Evaluating the wild Brauer group

Date: 2021-03-29

Time: 17:00 - 18:00

Speaker 
Rachel Newton (University of Reading)

Abstract
The local-global approach to the study of rational points on varieties over number fields begins by embedding the set of rational points on a variety X into the set of its adelic points. The Brauer–Manin pairing cuts out a subset of the adelic points, called the Brauer–Manin set, that contains the rational points. If the set of adelic points is non-empty but the Brauer–Manin set is empty then we say there’s a Brauer-Manin obstruction to the existence of rational points on X. Computing the Brauer–Manin pairing involves evaluating elements of the Brauer group of X at local points. If an element of the Brauer group has order coprime to p, then its evaluation at a p-adic point factors via reduction of the point modulo p.
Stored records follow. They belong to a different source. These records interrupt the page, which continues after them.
(** A reactivation resolves one decision.  Where the evaluator wrote two
    for one agent, the older stays open, and the expiry deletes the agent that
    the operator reactivated as soon as that decision is due. *)
Theorem reactivated_agent_deleted id secret now later e e' s s1 st s2 :
  let tb := s_tables s in
  NoDup (q_id <$> quarantine_events tb) →
  newest_open id tb = Some e → e' ∈ quarantine_events tb → e' ≠ e → q_agent_id e' = id →
  due (z_text later) e' = true →
  s_tables s1 = reactivated id secret now e tb →
  run_expiry_once E later s1 = (Ret st, s2) →
  find_row id (agents (s_tables s2)) = None.
Proof.
  intros tb Hnd He He' Hne Hid Hd Hs1 Hrun.
  assert (e ∈ quarantine_events tb) as Hin.
  { clear -He. unfold newest_open in He.
    assert (∀ l, newest l = Some e → e ∈ l) as Hnew.
    { induction l as [|x l IH]; [done|]. cbn. destruct (newest l) as [y|]; [case_match|]; intros [= ->];
        [right; by apply IH|by left..]. }
    by apply Hnew, elem_of_filter_bool in He as [? _]. }
  assert (q_id <$> quarantine_events (s_tables s1) = q_id <$> quarantine_events tb) as Hids
    by (rewrite Hs1; unfold reactivated, closed_event; cbn -[update_rows]; by apply (update_rows_keys_of q_id)).
  destruct (expiry_exact later s1 st s2) as [-> _]; [by rewrite Hids|done|].
  apply (due_agent_gone later e'); [|done..]. rewrite Hs1. unfold reactivated, closed_event. cbn -[update_rows].
  apply elem_of_update_rows. exists e'. split; [done|]. unfold is_open.
  destruct (Z.eqb_spec (q_id e') (q_id e)) as [Heq|]; [|done]. exfalso. apply Hne.
  apply list_elem_of_lookup in He' as [i Hi]. apply list_elem_of_lookup in Hin as [j Hj].
  assert (i = j) as <- by (eapply (NoDup_lookup (q_id <$> quarantine_events tb));
    [done|rewrite list_lookup_fmap, Hi; done|rewrite list_lookup_fmap, Hj; cbn; by rewrite Heq]).
  congruence.
Qed.

End Effects.

(** ** Examples *)

#[local] Existing Instances PaperPki.crypto PaperPki.builder DpopDemo.runtime.

(** An agent above its limits, decided twice, ninety seconds apart. *)
Definition flood : TriggerInfo :=
  {| agent_id := "acme::alpha"; current_rate_rps := 150; baseline_rpm := None; ratio := None;
     hour_of_week := None; mature := false; sustained_ticks := 3 |}.

Definition decided (now : Z) (s : registry_state) : registry_state :=
  snd (quarantine_hook PaperPki.env 24 None flood enforce now s).

Definition decided_once : registry_state := decided 5000000 PaperPki.approved_once.
Definition decided_twice : registry_state := decided 95000000 decided_once.

Definition event_at (n : Z) (now : Z) : quarantine_event :=
  open_decision n flood enforce (z_text now) (expiry_of 24 enforce now).

Lemma two_events : quarantine_events (s_tables decided_twice) = [event_at 1 5000000; event_at 2 95000000].
Proof. vm_compute. reflexivity. Qed.

Lemma two_ids : NoDup (q_id <$> quarantine_events (s_tables decided_twice)).
Proof. rewrite two_events. cbn. repeat constructor; set_solver. Qed.

Lemma expiry_exact_witness :
  NoDup (q_id <$> quarantine_events (s_tables decided_twice)) ∧
  ∃ st s', run_expiry_once PaperPki.env 86406000000 decided_twice = (Ret st, s') ∧
    s_tables s' = expired_tables 86406000000 (s_tables decided_twice) ∧ scanned st = 1 ∧
    agents (s_tables s') = [].
Proof.
  split; [exact two_ids|].
  destruct (returned (run_expiry_once PaperPki.env 86406000000) decided_twice) as [st Hrun]; [vm_compute; reflexivity|].
  destruct (expiry_exact PaperPki.env 86406000000 decided_twice st _ two_ids Hrun) as [Htb Hsc].
  exists st, (snd (run_expiry_once PaperPki.env 86406000000 decided_twice)).
  split; [exact Hrun|]. split; [exact Htb|]. split; [rewrite Hsc; vm_compute; reflexivity|].
  rewrite Htb. vm_compute. reflexivity.
Defined.

(** The operator's reactivation, and the pass a day after the first decision. *)
Definition operator_reactivated : registry_state :=
  snd (reactivate_agent_endpoint PaperPki.env "secret" "acme::alpha" 600000000 decided_twice).

Lemma reactivated_agent_deleted_witness :
  r_is_active <$> find_row "acme::alpha" (agents (s_tables operator_reactivated)) = Some true ∧
  ∃ st s', run_expiry_once PaperPki.env 86406000000 operator_reactivated = (Ret st, s') ∧
    find_row "acme::alpha" (agents (s_tables s')) = None.
Proof.
  split; [vm_compute; reflexivity|].
  destruct (returned (run_expiry_once PaperPki.env 86406000000) operator_reactivated) as [st Hrun]; [vm_compute; reflexivity|].
  exists st, (snd (run_expiry_once PaperPki.env 86406000000 operator_reactivated)). split; [exact Hrun|].
  apply (reactivated_agent_deleted PaperPki.env "acme::alpha" "secret" 600000000 86406000000
    (event_at 2 95000000) (event_at 1 5000000) decided_twice operator_reactivated st); try exact two_ids; try exact Hrun.
  - vm_compute. reflexivity.
  - rewrite two_events. left.
  - discriminate.
  - reflexivity.
  - vm_compute. reflexivity.
  - vm_compute. reflexivity.
Defined.
(* ===== verification/Traffic.v ===== *)
(** * Counting the requests of an agent

    [observability/traffic_recorder.py] and [observability/baseline_rollup.py]:
    the counters in memory and their flush into [agent_traffic_samples], and
    the daily roll-up of the samples into one mean per hour of the week.
    Instants are microseconds; floats are rationals. *)

From S2P Require Import Prelude Sha256 IsoTime UtcTime Effects AgentRegistry.
From Stdlib Require Import QArith Qround Lqa.

Open Scope Z_scope.

#[local] Ltac Zify.zify_post_hook ::= Z.to_euclidean_division_equations.

(** ** The tables *)

(** A row of [agent_traffic_samples]; the key is the agent and the bucket. *)
Record sample := { sm_agent_id : string; sm_bucket_ts : string; sm_req_count : Z }.

(** A row of [agent_hourly_baselines]; the key is the agent and the hour. *)
Record baseline := {
  bl_agent_id : string;
  bl_hour_of_week : Z;
  bl_req_per_min_avg : Q;
  bl_req_per_min_p95 : Q;
  bl_sample_count : Z;
  bl_updated_at : string;
}.

(** The buckets of the agents: [dict[str, dict[str, int]]]. *)
Definition buckets := list (string * list (string * Z)).

Record TrafficRecorder := {
  _buckets : buckets;
  flush_count : Z;
  flush_failures : Z;
  rows_written : Z;
}.

Record traffic := {
  t_statements : nat;
  t_samples : list sample;
  t_baselines : list baseline;
  t_recorder : TrafficRecorder;
}.

#[export] Instance traffic_transactional : Transactional traffic := {
  statements := t_statements;
  issued := λ s, {| t_statements := S (t_statements s); t_samples := t_samples s;
                    t_baselines := t_baselines s; t_recorder := t_recorder s |};
  restore := λ s s', {| t_statements := t_statements s'; t_samples := t_samples s;
                        t_baselines := t_baselines s; t_recorder := t_recorder s' |};
}.

Definition with_samples (l : list sample) (s : traffic) : traffic :=
  {| t_statements := t_statements s; t_samples := l; t_baselines := t_baselines s; t_recorder := t_recorder s |}.
Definition with_baselines (l : list baseline) (s : traffic) : traffic :=
  {| t_statements := t_statements s; t_samples := t_samples s; t_baselines := l; t_recorder := t_recorder s |}.
Definition with_recorder (r : TrafficRecorder) (s : traffic) : traffic :=
  {| t_statements := t_statements s; t_samples := t_samples s; t_baselines := t_baselines s; t_recorder := r |}.

(** SELECT DISTINCT gives the rows in an order of the database's choice. *)
Class SqlDistinct := {
  distinct : list string → list string;
  distinct_perm l : distinct l ≡ₚ remove_dups l;
}.

#[export] Instance first_seen : SqlDistinct := {| distinct := remove_dups; distinct_perm l := reflexivity _ |}.

(** ** The buckets *)

Definition minutes (m : Z) : Z := m * 60000000.

(** [now.replace(minute=(now.minute // 10) * 10, second=0, microsecond=0)] *)
Definition aligned (d : date_fields) : date_fields :=
  {| year := year d; month := month d; day := day d; hour := hour d;
     minute := (minute d / 10 * 10)%N; second := 0; microsecond := 0; tz_utc := tz_utc d |}.

Definition _bucket_ts_iso (now : Z) : string := replace_text "+00:00" "Z" (print_iso (aligned (utc now))).

Definition bucket_start (now : Z) : Z := now / minutes 10 * minutes 10.

(** The bucket of an instant starts at the multiple of ten minutes below it. *)
Lemma bucket_text now : _bucket_ts_iso now = z_text (bucket_start now).
Proof.
  unfold _bucket_ts_iso, z_text, utc_text. do 2 f_equal. unfold aligned, utc, bucket_start, minutes.
  unfold day_microseconds. set (v := now / (10 * 60000000) * (10 * 60000000)).
  assert (v / 86400000000 = now / 86400000000) as -> by lia.
  assert (v mod 86400000000 = now mod 86400000000 / 600000000 * 600000000) as -> by lia.
  set (us := now mod 86400000000). set (n := now / 86400000000 + epoch_days). cbn.
  f_equal; lia.
Qed.

Lemma bucket_representable now : representable now → representable (bucket_start now).
Proof.
  unfold representable, bucket_start, minutes, first_instant, last_instant, day_microseconds, epoch_days. lia.
Qed.

(** ** [TrafficRecorder] *)

Section Recorder.
Context (fails : nat → option exn).

Definition with_buckets (b : buckets) (r : TrafficRecorder) : TrafficRecorder :=
  {| _buckets := b; flush_count := flush_count r; flush_failures := flush_failures r; rows_written := rows_written r |}.

Definition bump (agent_id bucket : string) (b : buckets) : buckets :=
  match dget agent_id b with
  | None => dset agent_id [(bucket, 1)] b
  | Some agent_buckets =>
      dset agent_id (dset bucket (default 0 (dget bucket agent_buckets) + 1) agent_buckets) b
  end.

Definition record (agent_id : string) (now : Z) (r : TrafficRecorder) : TrafficRecorder :=
  if bool_decide (agent_id = "") then r
  else with_buckets (bump agent_id (_bucket_ts_iso now) (_buckets r)) r.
For p-torsion elements this is no longer the case: in order to compute the evaluation map one must know the point to a higher p-adic precision. Classifying p-torsion Brauer group elements according to the precision required to evaluate them at p-adic points gives a filtration which we describe using work of Bloch and Kato. Applications of our work include addressing Swinnerton-Dyer’s question about which places can play a role in the Brauer–Manin obstruction and the first in a series of questions raised by Wittenberg concerning the relationship between weak approximation and rational connectedness. This is joint work with Martin Bright.